[YOUR GOAL] In the data below, find every line with the word "server" and copy it out.

[Stored data entries]
(* ===== verification/BootLaws.v ===== *)
(** The protocol of the server process: which call may happen when, and that the
    program of [Boot] keeps to it whatever the environment answers. *)
From S2P Require Import Prelude GoStrings GoTime Types Path Prog Boot.
From S2P Require Settings Wiring Sync Strategies Backtest Docker Scheduler Sweep Auth.

(** How far the process has come. *)
Record stage := {
  g_opened : bool;      (* the pool was asked for *)
  g_migrated : bool;    (* the schema is up to date *)
  g_calendar : bool;    (* the market calendar is loaded *)
  g_directory : bool;   (* the snapshot directory exists *)
  g_dispatcher : bool;  (* the workers run *)
  g_recovered : bool;   (* leftovers of the last process were failed *)
  g_swept : bool;       (* the start-up sweep is over *)
  g_scheduler : bool;   (* the scheduler was started *)
  g_keys : bool;        (* the key cache knows the configured URL *)
  g_registry : bool;    (* the registry synchroniser was started *)
  g_listening : bool;
  g_signalled : bool;
  g_awaited : bool;     (* the scheduler ended, or had its five seconds *)
  g_closed : bool;      (* the dispatcher was shut down *)
  g_stopped : bool;     (* the HTTP server was shut down *)
}.
#[export] Instance eta_stage : Eta stage := λ g,
  Build_stage (g_opened g) (g_migrated g) (g_calendar g) (g_directory g) (g_dispatcher g) (g_recovered g) (g_swept g)
    (g_scheduler g) (g_keys g) (g_registry g) (g_listening g) (g_signalled g) (g_awaited g) (g_closed g) (g_stopped g).
Definition off : stage := Build_stage false false false false false false false false false false false false false false false.

(** What each call needs. *)
Definition may {A} (g : stage) (c : boot_call A) : bool :=
  match c with
  | PgxNew _ => negb (g_opened g)
  | PgxPing | IofsNew _ | MigrateNew _ | MigrateUp => g_opened g && negb (g_migrated g)
  | PgxAcquire => g_migrated g
  | NewPVDataProvider | FetchMarketHolidays | CloseProvider | SetMarketHolidays _ => g_migrated g && negb (g_calendar g)
  | MkdirAll _ => g_calendar g && negb (g_directory g)
  | DockerClient _ => g_directory g && negb (g_dispatcher g)
  | StartDispatcher => g_migrated g && g_calendar g && g_directory g && negb (g_dispatcher g)
  | OsCall _ => g_dispatcher g && negb (g_swept g)
  | Go (GOrphanGC _ _) => g_dispatcher g && negb (g_swept g)
  | Go (GScheduler _) => g_swept g && negb (g_scheduler g) && negb (g_listening g)
  | JwkCache | JwkRegister _ => g_swept g && negb (g_registry g)
  | Go (GSyncer _ _) => g_keys g && negb (g_registry g)
  | Go (GStats _) => g_registry g && negb (g_listening g)
  | Go (GListen _) => g_dispatcher g && g_swept g && g_keys g && g_registry g && negb (g_listening g)
  | Serve => g_listening g && negb (g_signalled g)
  | AwaitScheduler _ => g_signalled g && g_scheduler g && negb (g_awaited g) && negb (g_closed g)
  | ShutdownDispatcher _ => g_signalled g && implb (g_scheduler g) (g_awaited g) && negb (g_closed g)
  | ShutdownApp _ => g_closed g && negb (g_stopped g)
  end.

(** What it achieves. *)
Definition step {A} (g : stage) (c : boot_call A) : A → stage :=
  match c in boot_call A return A → stage with
  | PgxNew _ => λ r, g <| g_opened := is_ok r |>
  | MigrateUp => λ err, g <| g_migrated :=
      match err with None => true | Some e => errors_is e migrate_ErrNoChange end |>
  | SetMarketHolidays _ => λ _, g <| g_calendar := true |>
  | MkdirAll _ => λ err, g <| g_directory := bool_decide (err = None) |>
  | StartDispatcher => λ _, g <| g_dispatcher := true |>
  | OsCall c => match c in Sweep.os_call A return A → stage with
                | Sweep.MarkAllRunningAsFailed _ => λ r, g <| g_recovered := g_recovered g || is_ok r |>
                | _ => λ _, g
                end
  | Go (GOrphanGC _ _) => λ _, g <| g_swept := true |>
  | Go (GScheduler _) => λ _, g <| g_scheduler := true |>
  | JwkRegister _ => λ err, g <| g_keys := bool_decide (err = None) |>
  | Go (GSyncer _ _) => λ _, g <| g_registry := true |>
  | Go (GListen _) => λ _, g <| g_listening := true |>
  | Serve => λ e, g <| g_signalled := match e with Signal => true | _ => false end |>
  | AwaitScheduler _ => λ _, g <| g_awaited := true |>
  | ShutdownDispatcher _ => λ _, g <| g_closed := true |>
  | ShutdownApp _ => λ _, g <| g_stopped := true |>
  | _ => λ _, g
  end.

(** What the process leaves behind when it ends. *)
Definition may_end (g : stage) (x : exit) : bool :=
  match x with
  | Returned None => g_listening g && implb (g_signalled g) (g_closed g && g_stopped g)
  | Returned (Some _) => g_swept g && implb (g_signalled g) (g_closed g && g_stopped g)
  | Fatal _ => g_migrated g && negb (g_listening g)
  | Panicked _ => negb (g_calendar g)
  end.

(** A program that keeps to the protocol from a stage on, for every answer. *)
Fixpoint follows {R} (ends : stage → R → Prop) (g : stage) (p : prog boot_call R) : Prop :=
  match p with
  | Ret r => ends g r
  | Call c k => may g c = true ∧ ∀ a, follows ends (step g c a) (k a)
  end.

Lemma follows_pbind {A R} (ends : stage → R → Prop) (mid : stage → A → Prop) g (p : prog boot_call A) (f : A → prog boot_call R) :
  follows mid g p → (∀ g a, mid g a → follows ends g (f a)) → follows ends g (pbind f p).
Proof.
  intros Hp Hf. revert g Hp. induction p as [a|X c k IH]; cbn; intros g Hp; [by apply Hf|].
  destruct Hp as [Hm Hk]. split; [done|]. intros a. by apply IH.
Qed.
Lemma follows_mono {R} (E E' : stage → R → Prop) g (p : prog boot_call R) :
  follows E g p → (∀ g r, E g r → E' g r) → follows E' g p.
Proof.
  intros Hp HE. revert g Hp. induction p as [a|X c k IH]; cbn; intros g Hp; [by apply HE|].
  destruct Hp as [Hm Hk]. split; [done|]. intros a. by apply IH.
Qed.

(** A statement that may end the process: [post] holds where it goes on. *)
Definition leads {A} (post : stage → A → Prop) : stage → exit + A → Prop :=
  λ g r, match r with inl x => may_end g x = true | inr a => post g a end.
Definition triple {A} (g : stage) (m : B A) (post : stage → A → Prop) : Prop := follows (leads post) g m.

Lemma triple_seq {A C} g (m : B A) (k : A → B C) mid post :
  triple g m mid → (∀ g a, mid g a → triple g (k a) post) → triple g (seq m k) post.
Proof.
  intros Hm Hk. eapply follows_pbind; [exact Hm|]. intros g' [x|a] Hr; [exact Hr|]. by apply Hk.
Qed.
Lemma triple_go_on {A} g (a : A) (post : stage → A → Prop) : post g a → triple g (go_on a) post.
Proof. done. Qed.
Lemma triple_leave {A} g x (post : stage → A → Prop) : may_end g x = true → triple g (leave x) post.
Proof. done. Qed.
Lemma triple_op {A} g (c : boot_call A) (post : stage → A → Prop) :
  may g c = true → (∀ a, post (step g c a) a) → triple g (op c) post.
Proof. by split. Qed.
Lemma triple_or_leave g (c : boot_call (option goerror)) x (post : stage → unit → Prop) :
  may g c = true → (∀ e, may_end (step g c (Some e)) (x e) = true) → post (step g c None) () →
  triple g (or_leave c x) post.
Proof. intros Hm He Hp. split; [done|]. intros [e|]; [apply He|exact Hp]. Qed.

(** Walk a straight-line program: one call, one case of its answer at a time. *)
Ltac walk :=
  cbn;
  repeat first
    [ reflexivity
    | split; [reflexivity|intros ?; cbn]
    | case_match; simplify_eq; cbn ].

Section protocol.
Context (numCPU : Z) (ram : string → result Z) (scan : string → option (Z * Z)) (quote_string : string → string).

Definition ready : stage := off <| g_opened := true |> <| g_migrated := true |>.
Definition prepared : stage := ready <| g_calendar := true |> <| g_directory := true |>.
Definition started (recovered : bool) : stage :=
  prepared <| g_dispatcher := true |> <| g_recovered := recovered |>.
Definition swept (recovered scheduled : bool) : stage :=
  started recovered <| g_swept := true |> <| g_scheduler := scheduled |>.
Definition built (recovered scheduled : bool) : stage :=
  swept recovered scheduled <| g_keys := true |> <| g_registry := true |>.

Lemma triple_Instance url : triple off (Instance false url) (λ g _, g = ready).
Proof.
  unfold Instance, triple, NewDatabaseSchema, Up, or_leave, panic. walk.
Qed.

Lemma triple_calendar : triple ready load_calendar (λ g _, g = ready <| g_calendar := true |>).
Proof. unfold load_calendar, triple, or_leave, fatal. walk. Qed.

Lemma triple_prepare btCfg : triple (ready <| g_calendar := true |>) (prepare_backtests btCfg) (λ g _, g = prepared).
Proof. unfold prepare_backtests, triple, or_leave, fatal. walk. Qed.

Lemma triple_select conf : triple prepared (select_runner ram conf) (λ g _, g = prepared).
Proof. unfold select_runner, triple, or_leave, fatal. walk. Qed.

(** The sweep only moves towards recovery. *)
Lemma triple_sweeping {A} (p : prog Sweep.os_call A) r :
  triple (started r) (sweeping p) (λ g _, ∃ r', g = started r').
Proof.
  revert r. unfold triple. induction p as [a|X c k IH]; intros r; cbn; [eauto|].
  split; [done|]. intros a. destruct c; apply IH.
Qed.

Lemma triple_scheduler conf r : triple (swept r false) (start_scheduler conf) (λ g b, g = swept r b).
Proof. unfold start_scheduler, triple. walk. Qed.

Lemma triple_NewApp conf rn r b :
  triple (swept r b) (NewApp scan quote_string conf rn) (λ g err, match err with None => g = built r b | Some _ =>
    may_end g (Returned err) = true end).
Proof.
  unfold NewApp, NewAuthMiddleware, triple. cbn.
  destruct (Auth.check_config _) as [e|]; [reflexivity|]. cbn. split; [reflexivity|]. intros [e|]; [reflexivity|].
  cbn. split; [reflexivity|]. intros [e|]; [reflexivity|]. cbn.
  destruct (Wiring.startRegistrySync _ _ _) as [[[dir rf] opts]|e]; [|reflexivity]. walk.
Qed.

Lemma triple_serve conf r b : triple (built r b) (serve conf b) (λ _ _, False).
Proof. unfold serve, shutdown, triple. walk. Qed.

Lemma triple_main conf : triple off (main numCPU ram scan quote_string conf) (λ _ _, False).
Proof.
  unfold main. eapply triple_seq; [apply triple_Instance|]. intros ? _ ->. cbv zeta.
  eapply triple_seq; [apply triple_calendar|]. intros ? _ ->.
  eapply triple_seq; [apply triple_prepare|]. intros ? _ ->.
  eapply triple_seq; [apply triple_select|]. intros ? rn ->.
  eapply (triple_seq _ _ _ (λ g _, g = started false)); [by split|]. intros ? _ ->.
  eapply triple_seq; [apply triple_sweeping|]. intros ? _ [r ->].
  eapply (triple_seq _ _ _ (λ g _, g = swept r false)); [by split|]. intros ? _ ->.
  eapply triple_seq; [apply triple_scheduler|]. intros ? b ->.
  eapply triple_seq; [apply triple_NewApp|]. intros g [e|] Hg.
  - apply triple_leave. by revert Hg.
  - subst g. apply triple_serve.
Qed.

(** C7: whatever the environment answers, the process keeps to the protocol of
    [may]: the schema is migrated before anything else reads the database, the
    calendar is loaded before the scheduler can run, the leftovers of the last
    process are swept before the scheduler, the registry synchroniser or the HTTP
    server can submit work, no request is served before the key cache knows the
    configured keys, and a signal shuts down first the scheduler, then the
    dispatcher, then the HTTP server; the process returns without an error only
    then, or when its listener closed. *)
Theorem boot_protocol (conf : Settings.Config) :
  follows (λ g x, may_end g x = true) off (RunE numCPU ram scan quote_string conf).
Proof.
  unfold RunE. eapply follows_pbind; [apply triple_main|]. intros g [x|[]] Hr; [exact Hr|done].
Qed.

(** The connection string of a password is that of another user and host. *)
Example conn_string_ambiguous :
  CreateConnStrFromPool {| User := "pv"; Password := "a@b"; Host := "db"; Port := 5432; Database := "pv" |} =
  CreateConnStrFromPool {| User := "pv"; Password := "a"; Host := "b@db"; Port := 5432; Database := "pv" |}.
Proof. reflexivity. Qed.
End protocol.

[RESULT]
(** The protocol of the server process: which call may happen when, and that the
  g_stopped : bool;     (* the HTTP server was shut down *)
    server can submit work, no request is served before the key cache knows the
    dispatcher, then the HTTP server; the process returns without an error only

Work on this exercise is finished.